Выбрать главу

В «Эмме» фразы не пытаются ничего доказать. Они никуда не спешат, несут с собой причастия, готовые остановить течение рассказа и вылиться в короткое отступление. Добавить ироничное замечание общего характера, в то время как сам поток остается прозрачным и спокойным. Из книг, которые я знаю, эта больше всего похожа на ручей (в Зачарованном Лесу, разумеется).

Мама была не из тех, кто стал бы полвека искать отдохновения в журчащем ручейке. Под всеми этими видимыми слоями скрывается книга вовсе не такая уж невинная. Из вставок, кратких описаний, комментариев длиной в полпредложения вырисовывается образ самой Джейн Остин. И в сравнении с ней Набоков может показаться эдаким безмятежным рубахой-парнем. Корешем, который с удовольствием хлопнул бы с нами пару-тройку баночек пива на лоне природы.

Почему нас смущает, что кто-то использует слово «этнический» вместо «народный»? Что плохого в том, что, забрасывая знакомых фотографиями из отпуска, кто-то сообщает: «Афины – сердце Греции», а немного поразмыслив (см. красноречивую «историю исправлений»), меняет «Грецию» на «Элладу»? Имеем ли мы право осуждать людей за уменьшительно-ласкательные прозвища, которыми они наделяют своих близких? Неужели так страшно, что кто-то использует выражение «тот неловкий момент»? Что анонсирует спортивные успехи своих чад словом «умничка», а под фото «райского уголка» пишет «завидки берут»? Действительно ли фразы «садимся с семьей за вечернюю трапезу» достаточно, чтобы навсегда вычеркнуть кого-то из друзей?

Роман Джейн Остин – регистрация языковой аллергии. Нервного зуда, вызванного некоторыми фразами, формулировками и манерами.

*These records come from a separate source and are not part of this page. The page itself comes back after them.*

(* ===== verification/CalendarInterleave.v ===== *)
(** * Deletes and drags interleaved with out-of-order completions

    The spec promises eventual consistency: once the remote calls of the
    user's edits have completed, the widget is the projection of the
    store.  Deletes and drags change the widget at once and send an
    [updateInteraction] that completes later, in any order.  The invariant
    [edit_inv] says that the widget is the projection of the store that
    the pending updates will produce; it holds along every interleaving of
    such gestures and completions ([edit_step]) as long as no event is
    edited again while its previous update is in flight, because updates
    of different documents commute.  A concrete session shows that the
    side condition is needed: two drags of the same event whose updates
    complete in the opposite order leave the widget showing the second
    position and the store the first. *)

From S2P Require Import Prelude JsRuntime Store Calendar CalendarProofs Examples.

Section Interleave.
Context {St : Type} `{!InteractionStore St} `{!InteractionStoreLaws St}.
Variable org_id : string.

(** The document a pending continuation will update, if it is an update. *)
Definition update_id (j : Job) : option string :=
  match j with UpdateJob i _ => Some i | _ => None end.

Definition pending_ids (js : list Job) : list string := omap update_id js.

(** The store once the pending updates have been written in issue order. *)
Fixpoint apply_pending (s : St) (js : list Job) : St :=
  match js with
  | [] => s
  | UpdateJob i p :: js' => apply_pending (updateInteraction s i p) js'
  | _ :: js' => apply_pending s js'
  end.

Definition only_updates (js : list Job) : Prop := Forall (fun j => is_Some (update_id j)) js.

Definition edit_inv (w : World St) : Prop :=
  only_updates (jobs w) /\ NoDup (pending_ids (jobs w)) /\
  consistent org_id (set_store w (apply_pending (store w) (jobs w))).

(** A delete or a drag of an event with no update in flight (the drag's
    all-day flag being the one its end implies), or the completion of any
    pending call. *)
Inductive edit_step : World St -> World St -> Prop :=
  | edit_delete w k ev :
      events w !! k = Some ev -> Event.id ev ∉ pending_ids (jobs w) ->
      edit_step w (deleteEvent w k)
  | edit_drag w k ev st en :
      events w !! k = Some ev -> Event.id ev ∉ pending_ids (jobs w) ->
      edit_step w (dragEvent w k st en (match en with None => true | Some _ => false end))
  | edit_complete w w' : job_step org_id w w' -> edit_step w w'.

Lemma apply_pending_app s js1 js2 :
  apply_pending s (js1 ++ js2) = apply_pending (apply_pending s js1) js2.
Proof. revert s. induction js1 as [| [] js1 IH]; intros s; simpl; auto. Qed.

(** An update commutes past pending updates of other documents. *)
Lemma apply_pending_update s i p js :
  i ∉ pending_ids js ->
  apply_pending (updateInteraction s i p) js = updateInteraction (apply_pending s js) i p.
Proof.
  revert s. induction js as [| [] js IH]; intros s Hi; simpl in *; auto.
  rewrite update_comm by set_solver. apply IH. set_solver.
Qed.

Lemma pending_ids_app js1 js2 : pending_ids (js1 ++ js2) = pending_ids js1 ++ pending_ids js2.
Proof. apply omap_app. Qed.

Lemma set_store_self (w : World St) : set_store w (store w) = w.
Proof. by destruct w. Qed.

(** A gesture that sends one update of an event with none in flight, when
    the widget becomes the projection of the store that update produces. *)
Lemma edit_inv_spawn (w : World St) evs i p :
  edit_inv w -> i ∉ pending_ids (jobs w) ->
  evs ≡ₚ projection org_id (updateInteraction (apply_pending (store w) (jobs w)) i p) ->
  edit_inv (spawn (set_events w evs) [UpdateJob i p]).
Proof.
  intros (Hu & Hnd & _) Hi Hp. split_and!.
  - apply Forall_app. split; [done |]. repeat constructor. done.
  - simpl. rewrite pending_ids_app. simpl. apply NoDup_app. split_and!; [done | set_solver |].
    repeat constructor. set_solver.
  - unfold consistent. simpl. by rewrite apply_pending_app.
Qed.

Lemma edit_inv_complete (w w' : World St) : edit_inv w -> job_step org_id w w' -> edit_inv w'.
Proof.
  intros (Hu & Hnd & Hc) Hstep. inversion Hstep as [? pre j post Hj]; subst.
  rewrite Hj in Hu, Hnd, Hc. apply Forall_app in Hu as [Hpre Hjp].
  apply Forall_cons in Hjp as [[i Hji] Hpost].
  destruct j as [| | | i' p | | | | |]; simpl in Hji; try discriminate. injection Hji as ->.
  rewrite pending_ids_app in Hnd. simpl in Hnd.
  apply NoDup_app in Hnd as (Hnd1 & Hdis & Hnd2). apply NoDup_cons in Hnd2 as [Hi Hnd2].
  assert (i ∉ pending_ids pre) by (intros Hin; apply (Hdis i Hin); set_solver).
  split_and!; simpl.
  - by apply Forall_app.
  - rewrite pending_ids_app. apply NoDup_app. split_and!; [done | | done].
    intros x Hx1 Hx2. apply (Hdis x Hx1). set_solver.
  - unfold consistent in *. simpl in *.
    rewrite apply_pending_app, apply_pending_update by done.
    by rewrite apply_pending_app in Hc.
Qed.

Lemma edit_inv_step (w w' : World St) : edit_inv w -> edit_step w w' -> edit_inv w'.
Proof.
  intros Hinv Hstep. destruct Hstep as [w k ev Hk Hi | w k ev st en Hk Hi | w w' Hj].
  - unfold deleteEvent. rewrite Hk. apply edit_inv_spawn; [done | done |].
    apply (delete_projection org_id (set_store w _) k ev (proj2 (proj2 Hinv)) Hk).
  - unfold dragEvent, updateEvent. rewrite Hk. apply edit_inv_spawn; [done | done |].
    apply (drag_projection org_id (set_store w _) k ev st en (proj2 (proj2 Hinv)) Hk).
  - by apply (edit_inv_complete w).
Qed.

Lemma edit_inv_rtc (w w' : World St) : edit_inv w -> rtc edit_step w w' -> edit_inv w'.
Proof. intros H Hr. induction Hr; eauto using edit_inv_step. Qed.

(** C2: From a consistent widget with nothing pending, any sequence of
    deletes and drags whose updates complete in any order ends, once
    nothing is pending, in a widget consistent with the store, under the
    two side conditions [edit_step] states: no event is edited again while
    its update is in flight (C16 shows why), and a drag sets the all-day
    flag to the one its end implies, all-day exactly when it has no end
    (C35 shows why). *)
Theorem edits_consistent_any_order (w w' : World St) :
  consistent org_id w -> jobs w = [] -> rtc edit_step w w' -> jobs w' = [] ->
  consistent org_id w'.
Proof.
  intros Hc Hj Hr Hj'.
  assert (Hinv : edit_inv w).
  { unfold edit_inv. rewrite Hj. simpl. rewrite set_store_self. split_and!; [constructor | constructor | done]. }
  destruct (edit_inv_rtc w w' Hinv Hr) as (_ & _ & Hc').
  rewrite Hj' in Hc'. simpl in Hc'. by rewrite set_store_self in Hc'.
Qed.
End Interleave.

(** ** The concrete session *)

Local Open Scope string_scope.

Definition at_11 : time_value := Some (jan10 + 11 * msPerHour)%Z.
Definition to_12 : option time_value := Some (Some (jan10 + 12 * msPerHour)%Z).
Definition at_14 : time_value := Some (jan10 + 14 * msPerHour)%Z.
Definition to_15 : option time_value := Some (Some (jan10 + 15 * msPerHour)%Z).

(** [call] is moved to 11:00-12:00 and [review] is deleted; the delete's
    update completes first. *)
Definition moved : World FireStore := dragEvent loaded 0 at_11 to_12 false.
Definition moved_deleted : World FireStore := deleteEvent moved 1.
Definition deleted_done : World FireStore :=
  run_job "o1" (set_jobs moved_deleted [UpdateJob "i1" (Patch.times at_11 to_12)])
    (UpdateJob "i2" (Patch.remind false)).
Definition both_done : World FireStore :=
  run_job "o1" (set_jobs deleted_done []) (UpdateJob "i1" (Patch.times at_11 to_12)).

Lemma both_done_steps : rtc (edit_step "o1") loaded both_done.
Proof.
  apply (rtc_l _ _ moved); [apply (edit_drag "o1" loaded 0 ev_call at_11 to_12); vm_decide |].
  apply (rtc_l _ _ moved_deleted); [apply (edit_delete "o1" moved 1 ev_review); vm_decide |].
  apply (rtc_l _ _ deleted_done); [apply edit_complete,
    (job_step_intro "o1" moved_deleted [UpdateJob "i1" (Patch.times at_11 to_12)]
       (UpdateJob "i2" (Patch.remind false)) []); vm_decide |].
  apply (rtc_l _ _ both_done); [apply edit_complete,
    (job_step_intro "o1" deleted_done [] (UpdateJob "i1" (Patch.times at_11 to_12)) []);
    vm_decide |].
  apply rtc_refl.
Qed.

Lemma edits_consistent_any_order_witness :
  consistent "o1" loaded /\ jobs loaded = [] /\ rtc (edit_step "o1") loaded both_done /\
  jobs both_done = [] /\ consistent "o1" both_done.
Proof.
  assert (Hj : jobs both_done = []) by vm_decide.
  exact (conj loaded_consistent (conj loaded_jobs (conj both_done_steps (conj Hj
    (edits_consistent_any_order "o1" loaded both_done loaded_consistent loaded_jobs
       both_done_steps Hj))))).
Defined.

(** The same event dragged twice; the second update completes first. *)
Definition dragged_once : World FireStore := handle "u1" "o1" loaded (Drag 0 at_11 to_12 false).
Definition dragged_twice : World FireStore := handle "u1" "o1" dragged_once (Drag 0 at_14 to_15 false).
Definition second_done : World FireStore :=
  run_job "o1" (set_jobs dragged_twice [UpdateJob "i1" (Patch.times at_11 to_12)])
    (UpdateJob "i1" (Patch.times at_14 to_15)).
Definition first_done : World FireStore :=
  run_job "o1" (set_jobs second_done []) (UpdateJob "i1" (Patch.times at_11 to_12)).

(** C16: The side condition of C2 is needed: when an event is dragged
    twice and the second update completes before the first, the store
    keeps the first position while the widget shows the second, and
    nothing is pending any more. *)
Theorem drag_race_inconsistent :
  exists w', rtc (step "u1" "o1") loaded w' /\ jobs w' = [] /\
    events w' !! 0 = Some (Event.mk "i1" "Meeting with Ann" at_14 to_15 false) /\
    getInteraction (store w') "i1" = Some (Patch.apply (Patch.times at_11 to_12) call) /\
    ~ consistent "o1" w'.
Proof.
  exists first_done. split_and!; [| vm_decide | vm_decide | vm_decide | vm_refute].
  apply (rtc_l _ _ dragged_once); [apply step_gesture |].
  apply (rtc_l _ _ dragged_twice); [apply step_gesture |].
  apply (rtc_l _ _ second_done); [apply (step_job "u1" "o1" dragged_twice
    [UpdateJob "i1" (Patch.times at_11 to_12)] (UpdateJob "i1" (Patch.times at_14 to_15)) []);
    vm_decide |].
  apply (rtc_l _ _ first_done); [apply (step_job "u1" "o1" second_done []
    (UpdateJob "i1" (Patch.times at_11 to_12)) []); vm_decide |].
  apply rtc_refl.
Qed.

(** The all-day [review] dragged into the 09:00 slot of the time grid:
    FullCalendar gives the event [allDay = false] and no end. *)
Definition at_9 : time_value := Some (jan10 + 9 * msPerHour)%Z.
Definition review_timed : World FireStore := handle "u1" "o1" loaded (Drag 1 at_9 None false).
Definition review_timed_done : World FireStore :=
  run_job "o1" (set_jobs review_timed []) (UpdateJob "i2" (Patch.times at_9 None)).

(** C35: The other side condition of C2 is needed too: an all-day event
    dragged into a timed slot keeps no end while the widget marks it
    timed; [updateEvent] stores the null end, which the projection reads
    as all-day, so once the update has completed the widget shows a timed
    event the store's projection shows all-day. *)
Theorem drag_allday_to_timed_inconsistent :
  exists w', rtc (step "u1" "o1") loaded w' /\ jobs w' = [] /\
    events w' !! 1 = Some (Event.mk "i2" "Review" at_9 None false) /\
    getInteraction (store w') "i2" = Some (Patch.apply (Patch.times at_9 None) review) /\
    ~ consistent "o1" w'.
Proof.
  exists review_timed_done. split_and!; [| vm_decide | vm_decide | vm_decide | vm_refute].
  apply (rtc_l _ _ review_timed); [apply step_gesture |].
  apply (rtc_l _ _ review_timed_done); [apply (step_job "u1" "o1" review_timed []
    (UpdateJob "i2" (Patch.times at_9 None)) []); vm_decide |].
  apply rtc_refl.
Qed.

Глава девятнадцатая. Эмма в гостях у мисс Бейтс и ее матери – в небольшом домике, где обе женщины занимают «очень скромную по размеру квартирку» на «гостином этаже». О старушке мы узнаем, что она «опрятна». Дочь – деятельная и разговорчивая, взрывается монологом на четыре страницы. Скучный, хаотичный, густой от повторов, нашпигованный нарочито вежливыми оборотами, подобострастный и чванливый, пестрящий многоточиями, режущий глаз скобками, полный разнообразных

– «частенько говаривает»,

– «должна поведать»,

– «я не видела, чтобы кто-то так удивлялся».

Основное содержание этого словесного потока составляли похвалы в адрес племянницы, некой Джейн Ферфакс, а также подробнейший отчет о ее занятиях и планах. Уже на второй странице нас начинает тошнить от этой героини, и мы пылаем к ней искренней ненавистью. Замученная Эмма слушает внимательно («собрав в кулак всю свою волю»), как вдруг «в мозгу ее зарождается остроумное и занимательное предположение», касающееся «мисс Ферфакс и обаятельного мистера Диксона».

Похоже, Эмма считает, что Джейн завела роман со своим женатым покровителем. Надежда, что скромная молодая девушка сошла с пути добродетели, не покинет Эмму все следующие двести страниц. «Эта вежливая, чинная, совершенная Джейн Ферфакс так очевидно лелеет в душе вполне предосудительное чувство!» – обрадуется она в двадцать восьмой главе.

Главную героиню могли обуревать честолюбие, эгоизм, зависть, но почему же читатель разделяет эти чувства? Почему?!

Тем временем сюжет совершает неожиданный поворот. Начало двадцатой главы посвящено Джейн Ферфакс, которая по-прежнему остается внесценическим персонажем. Рассказчик сообщает, что она «была сиротой», а затем преподносит печальную и достойную сочувствия историю этого – трудно не согласиться – «милого, интересного создания».

Это игра. Ты все еще солидарен с Эммой, читатель? Разделяешь ее неприязнь к «тихой опрятной старушке» – миссис Бейтс? Тебе все еще хочется запустить чем-нибудь в ее добродетельную головку? А порядочная, настрадавшаяся в жизни сирота, свет очей своей тетушки, она-то чем провинилась?

Так как? Ты можешь спасти Эмму от порицания. Можешь разделить ее неприязнь или равнодушно пожать плечами. Спросить: «В чем дело? Ведь это такие милые существа».

Браво! Вперед! Ткни Эмму багром и утопи в смоле. Так писательница совершила классический материнский гамбит и сама нас спровоцировала – дословно воспроизвела речь мисс Бейтс, причем сделала это с таким ехидством, на которое, пожалуй, способны только журналисты, расшифровывающие записи политического междусобойчика.